German Foreign Minister Annalena Baerbock, speaking to reporters Thursday before meeting with her G7 counterparts, said Ukraine needs more air defense urgently. “The ferry ride here was stormy and was perhaps also a sign of how stormy our times are.”

Ukraine is struggling to fend off military pressure from Russia in the face of a lack of ammunition and with a $61 billion US aid package stuck in Congress.
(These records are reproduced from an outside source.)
(** * Resource expression lexer ([resource_lex.py])

    A shallow embedding of [googlecloudsdk/core/resource/resource_lex.py]:
    the [Lexer] class ([Token], [Args], [Key], [Transform]), the transform
    call objects ([_TransformCall], [_Transform] and its [Evaluate]) and the
    key renderer [GetKeyName], followed by the properties of the
    specification that concern them.

    Python [str] values are lists of characters, the lexer is a record of
    the expression, the cursor and the defaults, and every method is a
    computation in a state and exception monad over that record. *)

From Stdlib Require Import ZArith List Ascii String Lia Bool.
From Stdlib Require Import DecimalString DecimalZ DecimalPos.
From stdpp Require Import gmap strings.
Import ListNotations.

Open Scope string_scope.
Open Scope list_scope.

(** A string literal is read as the list of its characters. *)
Coercion list_ascii_of_string : string >-> list.

(** * Characters and strings *)

Abbreviation str := (list ascii).

(** [c.isspace()] on a one-character byte string. *)
Definition isspace (c : ascii) : bool :=
  match c with
  | " "%char | "009"%char | "010"%char | "011"%char | "012"%char
  | "013"%char => true
  | _ => false
  end.

(** [c in characters] for a one-character [c]. *)
Definition char_in (c : ascii) (characters : str) : bool :=
  existsb (Ascii.eqb c) characters.

Definition isdigit (c : ascii) : bool :=
  let n := nat_of_ascii c in (48 <=? n)%nat && (n <=? 57)%nat.

(** The class [\w] of [re] on byte strings: [[a-zA-Z0-9_]]. *)
Definition isword (c : ascii) : bool :=
  let n := nat_of_ascii c in
  ((48 <=? n)%nat && (n <=? 57)%nat) || ((65 <=? n)%nat && (n <=? 90)%nat)
  || ((97 <=? n)%nat && (n <=? 122)%nat) || (n =? 95)%nat.

Definition str_eqb (a b : str) : bool :=
  if decide (a = b) then true else false.

(** [s.startswith(name)]. *)
Fixpoint startswith (s name : str) : bool :=
  match name, s with
  | [], _ => true
  | _ :: _, [] => false
  | n :: name', c :: s' => Ascii.eqb c n && startswith s' name'
  end.

(** [sub in s] on strings. *)
Fixpoint contains (s sub : str) : bool :=
  startswith s sub ||
  match s with
  | [] => false
  | _ :: s' => contains s' sub
  end.

(** [s.replace(old, new)] for a one-character [old]. *)
Definition replace (old : ascii) (new : str) (s : str) : str :=
  flat_map (fun c => if Ascii.eqb c old then new else [c]) s.

(** [sep.join(parts)]. *)
Fixpoint join (sep : str) (parts : list str) : str :=
  match parts with
  | [] => []
  | [p] => p
  | p :: ps => p ++ sep ++ join sep ps
  end.

(** [s.partition(sep)] for a one-character [sep]: the part before the first
    [sep], whether [sep] was found, and the part after it. *)
Fixpoint partition (sep : ascii) (s : str) : str * bool * str :=
  match s with
  | [] => ([], false, [])
  | c :: s' =>
      if Ascii.eqb c sep then ([], true, s')
      else let '(a, found, b) := partition sep s' in (c :: a, found, b)
  end.

(** * Numbers

    [int(token)] and [float(token)] are builtins.  [py_int] is the decimal
    integer literal of [int]: surrounding white space, an optional sign and
    at least one digit.  A float is kept as the decimal value its literal
    denotes (sign, digits, power of ten), which the interpreter rounds to
    the nearest double; the two words [inf] and [nan] are kept apart. *)

Inductive pyfloat :=
| FNan
| FInf (negative : bool)
| FDec (negative : bool) (digits : N) (exp10 : Z).

Fixpoint lstrip (s : str) : str :=
  match s with
  | c :: s' => if isspace c then lstrip s' else s
  | [] => []
  end.

Definition strip (s : str) : str := rev (lstrip (rev (lstrip s))).

(** The sign of a numeric literal and what follows it. *)
Definition split_sign (s : str) : bool * str :=
  match s with
  | "-"%char :: s' => (true, s')
  | "+"%char :: s' => (false, s')
  | _ => (false, s)
  end.

(** The longest prefix of digits, and the rest. *)
Fixpoint span_digits (s : str) : str * str :=
  match s with
  | c :: s' =>
      if isdigit c then let '(d, r) := span_digits s' in (c :: d, r)
      else ([], s)
  | [] => ([], [])
  end.

Definition digits_value (d : str) : option N :=
  match d with
  | [] => None
  | _ => N.of_uint <$> NilEmpty.uint_of_string (string_of_list_ascii d)
  end.

Definition py_int (token : str) : option Z :=
  let '(neg, body) := split_sign (strip token) in
  if forallb isdigit body then
    n ← digits_value body;
    Some (if neg then Z.opp (Z.of_N n) else Z.of_N n)
  else None.

Definition lower (c : ascii) : ascii :=
  let n := nat_of_ascii c in
  if (65 <=? n)%nat && (n <=? 90)%nat then ascii_of_nat (n + 32) else c.

(** The exponent part of a float literal: nothing, or [e] and a signed
    run of digits. *)
Definition float_exponent (s : str) : option Z :=
  match s with
  | [] => Some 0%Z
  | c :: s' =>
      if Ascii.eqb (lower c) "e" then
        let '(neg, body) := split_sign s' in
        if forallb isdigit body then
          n ← digits_value body;
          Some (if neg then Z.opp (Z.of_N n) else Z.of_N n)
        else None
      else None
  end.

Definition py_float (token : str) : option pyfloat :=
  let '(neg, body) := split_sign (strip token) in
  let word := map lower body in
  if str_eqb word "inf" || str_eqb word "infinity" then Some (FInf neg)
  else if str_eqb word "nan" then Some FNan
  else
    let '(ip, r) := span_digits body in
    let '(fp, r') :=
      match r with
      | "."%char :: r1 => span_digits r1
      | _ => ([], r)
      end in
    m ← digits_value (ip ++ fp);
    e ← float_exponent r';
    Some (FDec neg m (e - Z.of_nat (length fp))).

(** * Values

    The values the lexer produces and the transforms consume: [None],
    integers, floats, strings, lists, and the projection spec object that
    [_ParseTransform] passes to a transform as a handle. *)

#[local] Set Warnings "-register-all".

Inductive value :=
| VNone
| VInt (z : Z)
| VFloat (f : pyfloat)
| VStr (s : str)
| VList (items : list value)
| VProjectionSpec.

(** The truth value of an object in a condition. *)
Definition truthy (v : value) : bool :=
  match v with
  | VNone => false
  | VInt z => negb (z =? 0)%Z
  | VFloat (FDec _ m _) => negb (m =? 0)%N
  | VFloat _ => true
  | VStr s => match s with [] => false | _ => true end
  | VList l => match l with [] => false | _ => true end
  | VProjectionSpec => true
  end.

(** [str(z)] for an integer. *)
Definition str_of_Z (z : Z) : str :=
  list_ascii_of_string (NilEmpty.string_of_int (Z.to_int z)).

(** * Exceptions and results *)

(** The messages of [ExpressionSyntaxError], one constructor per format
    string, with the formatted arguments other than the annotated
    expression. *)
Inductive message :=
| Expected (token : str)                (* '{0} expected [{1}].' *)
| MoreTokensExpected                    (* 'More tokens expected [{0}].' *)
| UnterminatedQuote (quote : ascii)     (* 'Unterminated [{0}] quote [{1}].' *)
| ArgumentExpected                      (* 'Argument expected [{0}].' *)
| NonEmptyKeyNameExpected               (* 'Non-empty key name expected [{0}].' *)
| UnmatchedBracket                      (* 'Unmatched ] in key [{0}].' *)
| UnknownTransformFunction (name : value)
                                        (* 'Unknown transform function {0} [{1}].' *)
| ConditionalFilterExpected             (* 'Conditional filter expression expected [{0}].' *)
| TransformFunctionExpected.            (* 'Transform function expected [{0}].' *)

Inductive exn :=
| ExpressionSyntaxError (msg : message) (annotated : str)
| TypeError
| AttributeError
| IndexError.

(** The outcome of a method call: a value, a raised exception, or a loop
    that used up its iteration budget. *)
Inductive result (A : Type) :=
| Ok (a : A)
| Raise (e : exn)
| Exhausted.

Arguments Ok {A} a.
Arguments Raise {A} e.
Arguments Exhausted {A}.

(** * Transform functions and the projection spec *)

(** A transform function: its identity (functions are compared by [==]),
    its [func_doc], whether [func_defaults] is non-empty, and the function
    itself, called on positional and keyword arguments. *)
Record pyfunc := {
  func_id : N;
  func_doc : option str;
  func_defaults : bool;
  func_call : list value -> gmap string value -> value
}.

Definition func_eqb (f g : pyfunc) : bool := (func_id f =? func_id g)%N.

(** [resource_projection_spec.ProjectionSpec]: the aliases and the symbols
    the lexer looks up. *)
Record ProjectionSpec := {
  aliases : gmap string (list value);
  symbols : gmap string pyfunc
}.

Definition ProjectionSpec_empty : ProjectionSpec :=
  {| aliases := ∅; symbols := ∅ |}.

(** * The lexer state *)

Record Lexer := {
  _expr : str;
  _position : nat;
  _defaults : ProjectionSpec
}.

(** [Lexer(expression, defaults)]. *)
Definition Lexer_init (expression : str) (defaults : option ProjectionSpec)
  : Lexer :=
  {| _expr := expression;
     _position := 0;
     _defaults := default ProjectionSpec_empty defaults |}.

Definition set_position (position : nat) (L : Lexer) : Lexer :=
  {| _expr := _expr L; _position := position; _defaults := _defaults L |}.

(** Methods of the lexer: the cursor is the only field they assign. *)
Definition M (A : Type) : Type := Lexer -> result (A * Lexer).

#[global] Instance M_ret : MRet M := fun A a L => Ok (a, L).

#[global] Instance M_bind : MBind M := fun A B f m L =>
  match m L with
  | Ok (a, L') => f a L'
  | Raise e => Raise e
  | Exhausted => Exhausted
  end.

Definition raise {A} (e : exn) : M A := fun _ => Raise e.
Definition exhausted {A} : M A := fun _ => Exhausted.
Definition get_lexer : M Lexer := fun L => Ok (L, L).

(** The unread part of the expression from [position] on. *)
Definition rest_from (position : nat) (L : Lexer) : str :=
  skipn position (_expr L).

Definition EndOfInput (position : option nat) : M bool := fun L =>
  let position := default (_position L) position in
  Ok ((length (_expr L) <=? position)%nat, L).

Definition GetPosition : M nat := fun L => Ok (_position L, L).

Definition SetPosition (position : nat) : M unit := fun L =>
  Ok (tt, set_position position L).

(** The body of [Annotate] for the position [here] in the expression
    [e].  The character in front of the position, [e[here - 1]], is read
    whenever the position is not 0, so that a position past the end of
    the expression raises [IndexError]; the character at the position is
    read only when the position is inside the expression. *)
Definition annotated (here : nat) (e : str) : result str :=
  let cursor : str := "*HERE*" in
  match
    match here with
    | 0 => Ok cursor
    | S before =>
        match e !! before with
        | Some c =>
            Ok (if negb (isspace c) then " "%char :: cursor else cursor)
        | None => Raise IndexError
        end
    end
  with
  | Ok cursor =>
      let cursor : str :=
        match e !! here with
        | Some c => if negb (isspace c) then cursor ++ [" "%char] else cursor
        | None => cursor
        end in
      Ok (firstn here e ++ cursor ++ skipn here e)
  | Raise x => Raise x
  | Exhausted => Exhausted
  end.

(** [Annotate(position)]. *)
Definition Annotate (position : option nat) : M str := fun L =>
  match annotated (default (_position L) position) (_expr L) with
  | Ok a => Ok (a, L)
  | Raise e => Raise e
  | Exhausted => Exhausted
  end.

(** The string that [Annotate(position)] returns, for a position within
    the expression (the empty string where [Annotate] raises instead). *)
Definition annotate (position : option nat) (L : Lexer) : str :=
  match annotated (default (_position L) position) (_expr L) with
  | Ok a => a
  | _ => []
  end.

(** [raise ExpressionSyntaxError(fmt.format(..., self.Annotate(position)))]. *)
Definition syntax_error {A} (msg : message) (position : option nat) : M A :=
  a ← Annotate position; raise (ExpressionSyntaxError msg a).

(** The number of leading white space characters of [s]. *)
Fixpoint count_space (s : str) : nat :=
  match s with
  | c :: s' => if isspace c then S (count_space s') else 0
  | [] => 0
  end.

Definition SkipSpace (token : option str) : M bool := fun L =>
  let position := _position L + count_space (rest_from (_position L) L) in
  let L' := set_position position L in
  if (position <? length (_expr L))%nat then Ok (true, L')
  else
    match token with
    | Some t => if bool_decide (t = []) then Ok (false, L')
                else syntax_error (Expected t) None L'
    | None => Ok (false, L')
    end.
President Volodymyr Zelenskyy has been calling for more air defense systems to be sent to Ukraine as Kremlin troops exploit the country’s weakness in that arena in order to step up missile attacks on power stations, electricity grids and residential areas across the country.

“Western countries, Japan, Canada, the U.S., Europe, have to take quicker decisions in order to support Ukraine more because we cannot afford Putin’s victory,” the EU’s foreign policy chief Josep Borrell said at the G7. “Concrete decisions have to be taken in order to send Ukraine more air defense otherwise the electricity system of Ukraine will be destroyed, and no country can fight without electricity.”

The G7 ministers will agree to step up shipments of military equipment to Kyiv and will reaffirm their “unwavering determination” to support Ukraine as it defends itself, according to a draft statement from the meeting seen by Bloomberg.

“We express our resolve in particular to bolster Ukraine’s air defense capabilities as this is the best way to save lives and protect critical infrastructure,” according to the draft, which could still change. “We will also work with partners toward this end.”

 

Elsewhere in Europe, at a meeting of EU leaders in Brussels, some were voicing impatience at what they saw as a widening gulf between rhetoric and action. “If all the words that were said in the last years here in Brussels about common defense could be changed into bullets and rocket launchers,” posted Poland’s Prime Minister Donald Tusk to the social media site X, “Europe would have become the strongest power in the world.”

Three Russian missiles hit close to the center of Chernihiv on Wednesday, killing at least 18 people and leaving more than 77 wounded. While Vladimir Putin’s forces regularly shell the surrounding region that borders on Russia, missile barrages against the provincial capital, about 79 miles north of Kyiv, have been rare.

Officials expressed optimism on the news that U.S. House Speaker Mike Johnson would move ahead with new assistance for Ukraine, which has long been held up by Congress. The plan is an attempt to break a six-month-long Republican blockade of aid that has left Ukraine increasingly vulnerable to Russian assaults.

“In these stormy times, it’s a hopeful sign that there are now signals from the U.S., from the Republicans, that support for Ukraine can be continued intensively,“ Baerbock said.